Sure…if you accept at face value Her Royal Teenage Highness' mealymouthed enumeration of the impossible taskload in her slavish hellworld of indentured servitude, and dismiss or question her father's much shorter list of household tasks utterly reasonable for a teenager to be assigned as part of learning to participate responsibly in life that involves people other than ourselves. I, for one, find dad's list a lot more believable than daughter's list. American kids have been rolling their eyes and snarling "I'm not yer damn slave!" in response to "Please take out the trash" (and "I thought I asked you to take out the trash", and "This is the fifth time I've told you, now turn off the TV and take out the trash!") for years.
Dang Dan, that's a mouthful!!! But you're spot on and good for the Dad. Someone has to be in charge and if I'm the earner/provider and Father all rolled into one then that would be me. Until you grow up and make your own monies and support yourself in your own domicile it's gonna be done my way.
Yup. Sometimes the answer really is "Because I said so; end of discussion".
and there you have it folks!
 
I agree that respect is earned. I also agree that a parent has the right to instill respect, as no one else has the ability these days to do so.
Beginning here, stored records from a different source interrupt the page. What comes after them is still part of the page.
(** * pkg/eventbus: an in-process publish/subscribe hub

    Shallow embedding of [src/pkg/eventbus/eventbus.go] and the properties
    its specification states about it.

    - A Go value of type [chan any] is a reference: either [nil] or a
      pointer to a channel object made by [make].  Channel objects live in
      a process-wide heap (a list, a reference being an index into it), so
      the handle the consumer holds and the entry in the bus registry alias
      the same queue.
    - A channel object is its capacity, the buffered events in FIFO order
      and the closed flag.  Sends are the non-blocking ones of
      [select { case ch <- event: default: }]; receives are the consumer's,
      taken between two bus operations, so no consumer is parked in a
      receive at the moment of a send: a send succeeds when the buffer has
      room and is dropped otherwise, always so with capacity 0.
    - Every method of the bus that mutates it holds [eb.mu] from entry to
      exit (the unlock is deferred, so it also runs when the method
      panics): a method is one atomic step on the world, and [mu] itself
      has no field in the model.
    - Go's run-time panics are an outcome of their own, carrying the world
      at the moment of the panic. *)

From Stdlib Require Import ZArith Lia.
From stdpp Require Import base decidable option list strings.

Open Scope Z_scope.

(** ** Channel references *)

Inductive chan : Type :=
| NilChan
| Chan (l : nat).

#[global] Instance chan_eq_dec : EqDecision chan.
Proof. solve_decision. Defined.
Personally, I would rather have seen him stomp the crap out of the notebook, but the point was made either way.

I see this lack of respect daily in my daughter's friends and classmates. The worse they act, the more they are given. Nevermind the lack of respect for material things, it is the lack of respect for others that is already manifesting itself. It is an entitled me-only generation, and unfortunately, it will never get better until children are taught that the world actually doesn't revolve around them.

Thanks Dan for the posts. It makes me realize that it is not just drawing the line in the sand that is important, instead, it is having the fortitude to make seemingly unpleasant decisions to ensure it is not crossed, that matter.

Grant
 
He responded to a PUBLIC misbehavior by his daughter with a consequence that was designed to be EQUALLY public! He did not take a private infraction and make it public! These days it seems that parents and gun owners are automatically wrong and kids are always victims. If she publicly defamed her parents then she deserves to have his response just as public, especially when he has tried to deal with it privately first.

I commend his standing up for standards.